Boron neutron capture therapy (BNCT) has been attracting interest as a new radiation modality for cancer therapy because it can selectively destroy cancer cells while maintaining the healthy state of surrounding normal cells. Many experimental trials have demonstrated significant BNCT treatment efficacy using neutron beams from research reactors. However, nuclear reactor technology cannot be scaled to sites in hospitals delivering patient treatment. Therefore, compact accelerator-based neutron sources that could be installed in many hospitals are under development or have even been commissioned at many facilities around the world. In Korea, a radio-frequency (RF) linac-based BNCT (A-BNCT) facility is under development by DawonMedax (DM). It provides the highly efficient production of an epithermal neutron beam with an optimized neutron energy spectrum range of 0.1~10 keV. With a 2-mA 10-MeV proton beam from the accelerator, the irradiation port epithermal neutron flux is higher than 1 × 10⁹ n/cm²⋅s.
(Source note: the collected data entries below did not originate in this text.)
(* ===== verification/RaftLog.v ===== *)
(** * The Raft log (src/src/raft/log.go)

    Entries, the log with its base index [Index0], and the index arithmetic
    every handler goes through.  The well-formedness invariant [log_ok] says
    that the slot of an entry and its [Index] field agree; under it every
    accessor used within its range returns. *)

From stdpp Require Import base list numbers gmap strings.
From Stdlib Require Import Lia.
From S2P Require Import Prelude.

(** A command is a Go [interface{}]; the programs that use Raft here submit
    integers and strings, and a snapshot leaves a [nil] command behind. *)
Inductive Iface : Type :=
  | INil
  | IInt (n : Z)
  | IStr (s : string).

#[export] Instance Iface_eq_dec : EqDecision Iface.
Proof. solve_decision. Defined.

#[export] Instance Iface_countable : Countable Iface.
Proof.
  refine (inj_countable'
    (λ c, match c with INil => inl () | IInt n => inr (inl n) | IStr s => inr (inr s) end)
    (λ c, match c with inl _ => INil | inr (inl n) => IInt n | inr (inr s) => IStr s end) _).
  by intros [].
Defined.

Record Entry : Type := mkEntry {
  Command : Iface;
  Term : Z;
  Index : Z;
}.

#[export] Instance Entry_eq_dec : EqDecision Entry.
Proof. solve_decision. Defined.

#[export] Instance Entry_countable : Countable Entry.
Proof.
  refine (inj_countable' (λ e, (Command e, Term e, Index e))
                         (λ t, mkEntry t.1.1 t.1.2 t.2) _).
  by intros [].
Defined.

(** The zero value of the struct, with which [make] fills a slice. *)
Definition zeroEntry : Entry := mkEntry INil 0 0.

Record Log : Type := mkLog {
  Entries : list Entry;
  Index0 : Z;
}.

#[export] Instance Log_eq_dec : EqDecision Log.
Proof. solve_decision. Defined.

#[export] Instance Log_countable : Countable Log.
Proof.
  refine (inj_countable' (λ l, (Entries l, Index0 l)) (λ p, mkLog p.1 p.2) _).
  by intros [].
Defined.

Definition makeEmptyLog : Log := mkLog [] 0.

Definition at_ (l : Log) (idx : Z) : outcome Entry :=
  zlookup (Entries l) (idx - Index0 l).

Definition append (l : Log) (entries : list Entry) : Log :=
  mkLog (Entries l ++ entries) (Index0 l).

Definition truncate (l : Log) (idx : Z) : outcome Log :=
  es ← slice_to (Entries l) (idx - Index0 l);
  mret (mkLog es (Index0 l)).

Definition Tail (l : Log) (idx : Z) : outcome (list Entry) :=
  slice_from (Entries l) (idx - Index0 l).

Definition Len (l : Log) : Z := Z.of_nat (length (Entries l)) + Index0 l.

Definition LastLog (l : Log) : outcome Entry := at_ l (Len l - 1).

(** ** Well-formed logs *)

Definition lastIndex (l : Log) : Z := Len l - 1.

(** The entry in slot [i] carries index [Index0 + i], and there is at least
    one entry (the dummy entry of [Make], or the one a snapshot ends at). *)
Definition log_ok (l : Log) : Prop :=
  Entries l ≠ [] ∧
  ∀ (i : nat) e, Entries l !! i = Some e → Index e = Index0 l + Z.of_nat i.

Lemma log_ok_len l : log_ok l → (0 < length (Entries l))%nat.
Proof. intros [H _]. destruct (Entries l); [done|cbn; lia]. Qed.

Lemma log_ok_range l : log_ok l → Index0 l <= lastIndex l.
Proof. intros H%log_ok_len. unfold lastIndex, Len. lia. Qed.

Lemma at_Done l idx e :
  at_ l idx = Done e ↔
  Index0 l <= idx ∧ Entries l !! Z.to_nat (idx - Index0 l) = Some e.
Proof.
  unfold at_. rewrite zlookup_Done.
  split; intros [??]; (split; [lia|done]).
Qed.

Lemma at_total l idx :
  log_ok l → Index0 l <= idx <= lastIndex l →
  ∃ e, at_ l idx = Done e ∧ Index e = idx.
Proof.
  intros [_ Hok] Hidx. unfold lastIndex, Len in Hidx.
  destruct (zlookup_total (Entries l) (idx - Index0 l)) as [e He]; [lia|].
  exists e. split; [done|]. apply zlookup_Done in He as [??].
  rewrite (Hok _ _ H0). lia.
Qed.

Lemma at_index l idx e : log_ok l → at_ l idx = Done e → Index e = idx.
Proof. intros [_ Hok] [? H]%at_Done. rewrite (Hok _ _ H). lia. Qed.

Lemma at_range l idx e : at_ l idx = Done e → Index0 l <= idx <= lastIndex l.
Proof.
  intros [? H]%at_Done. apply lookup_lt_Some in H. unfold lastIndex, Len. lia.
Qed.

Lemma LastLog_total l :
  log_ok l →
  ∃ e, LastLog l = Done e ∧ Index e = lastIndex l ∧ last (Entries l) = Some e.
Proof.
  intros Hok. pose proof (log_ok_len _ Hok).
  destruct (at_total l (lastIndex l) Hok) as (e & He & Hi).
  { pose proof (log_ok_range _ Hok). lia. }
  exists e. split_and!; [done|done|].
  rewrite last_lookup. apply at_Done in He as [_ He]. rewrite <- He.
  f_equal. unfold lastIndex, Len. lia.
Qed.

Lemma LastLog_Done l e :
  log_ok l → LastLog l = Done e → Index e = lastIndex l ∧ last (Entries l) = Some e.
Proof.
  intros Hok H. destruct (LastLog_total _ Hok) as (e' & H' & ?). congruence.
Qed.

Lemma Tail_Done l idx :
  log_ok l → Index0 l <= idx <= lastIndex l + 1 →
  Tail l idx = Done (drop (Z.to_nat (idx - Index0 l)) (Entries l)).
Proof. intros Hok Hidx. apply slice_from_Done. unfold lastIndex, Len in *. split; [lia|done]. Qed.

Lemma truncate_Done l idx l' :
  truncate l idx = Done l' ↔
  Index0 l <= idx <= Len l ∧
  l' = mkLog (take (Z.to_nat (idx - Index0 l)) (Entries l)) (Index0 l).
Proof.
  unfold truncate, Len. split.
  - intros H. go_inv. apply slice_to_Done in H0 as [? ->]. split; [lia|done].
  - intros [? ->]. apply bind_Done. eexists. split; [apply slice_to_Done; split; [lia|done]|done].
Qed.

Lemma truncate_ok l idx l' :
  log_ok l → Index0 l < idx → truncate l idx = Done l' → log_ok l'.
Proof.
  intros Hok Hlt [? ->]%truncate_Done. pose proof (log_ok_len _ Hok).
  destruct Hok as [Hne Hok]. split; cbn.
  - intros Hnil%(f_equal length). rewrite length_take in Hnil. cbn in Hnil. lia.
  - intros i e Hi. apply lookup_take_Some in Hi as [Hi ?]. by apply Hok.
Qed.

(** Appending entries that continue the numbering keeps the log well formed. *)
Definition consecutive (from : Z) (es : list Entry) : Prop :=
  ∀ (i : nat) e, es !! i = Some e → Index e = from + Z.of_nat i.

Lemma append_ok l es :
  log_ok l → consecutive (lastIndex l + 1) es → log_ok (append l es).
Proof.
  intros [Hne Hok] Hes. split; cbn.
  - destruct (Entries l); done.
  - intros i e [Hi|[Hge Hi]]%lookup_app_Some; [by apply Hok|].
    rewrite (Hes _ _ Hi). unfold lastIndex, Len. lia.
Qed.

Lemma append_lastIndex l es :
  lastIndex (append l es) = lastIndex l + Z.of_nat (length es).
Proof. unfold lastIndex, Len. cbn. rewrite length_app. lia. Qed.

Lemma consecutive_cons from e es :
  consecutive from (e :: es) ↔ Index e = from ∧ consecutive (from + 1) es.
Proof.
  unfold consecutive. split.
  - intros H. split; [pose proof (H 0%nat e eq_refl); lia|].
    intros i e' Hi. rewrite (H (S i) e' Hi). lia.
  - intros [He H] [|i] e' Hi; cbn in Hi; [injection Hi as <-; lia|].
    rewrite (H i e' Hi). lia.
Qed.

Lemma consecutive_drop l (k : nat) :
  log_ok l → consecutive (Index0 l + Z.of_nat k) (drop k (Entries l)).
Proof.
  intros [_ Hok] i e Hi. rewrite lookup_drop in Hi. rewrite (Hok _ _ Hi). lia.
Qed.

Lemma drop_ok l (k : nat) :
  log_ok l → (k < length (Entries l))%nat →
  log_ok (mkLog (drop k (Entries l)) (Index0 l + Z.of_nat k)).
Proof.
  intros Hok Hk. split; cbn.
  - intros Hnil%(f_equal length). rewrite length_drop in Hnil. cbn in Hnil. lia.
  - by apply consecutive_drop.
Qed.

#[export] Hint Resolve log_ok_len log_ok_range append_ok truncate_ok : go.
Comprehensive verification and validation of the system have been conducted with the measurement of both proton and neutron beam characteristics. Significant therapeutic effects from BNCT have been confirmed by DM in both in vitro and in vivo non-clinical trials. Further, during exposure to epithermal neutrons, all other unintended radiation is controlled to levels meeting International Atomic Energy Agency (IAEA) recommendations. Recently, the Korean FDA has accepted an investigational new drug (IND) and the first-in-human clinical trial of BNCT is now being prepared. This paper introduces the principles of BNCT and accelerator-based neutron sources for BNCT and reports the recent advances of DM A-BNCT facility which is the main part of this paper.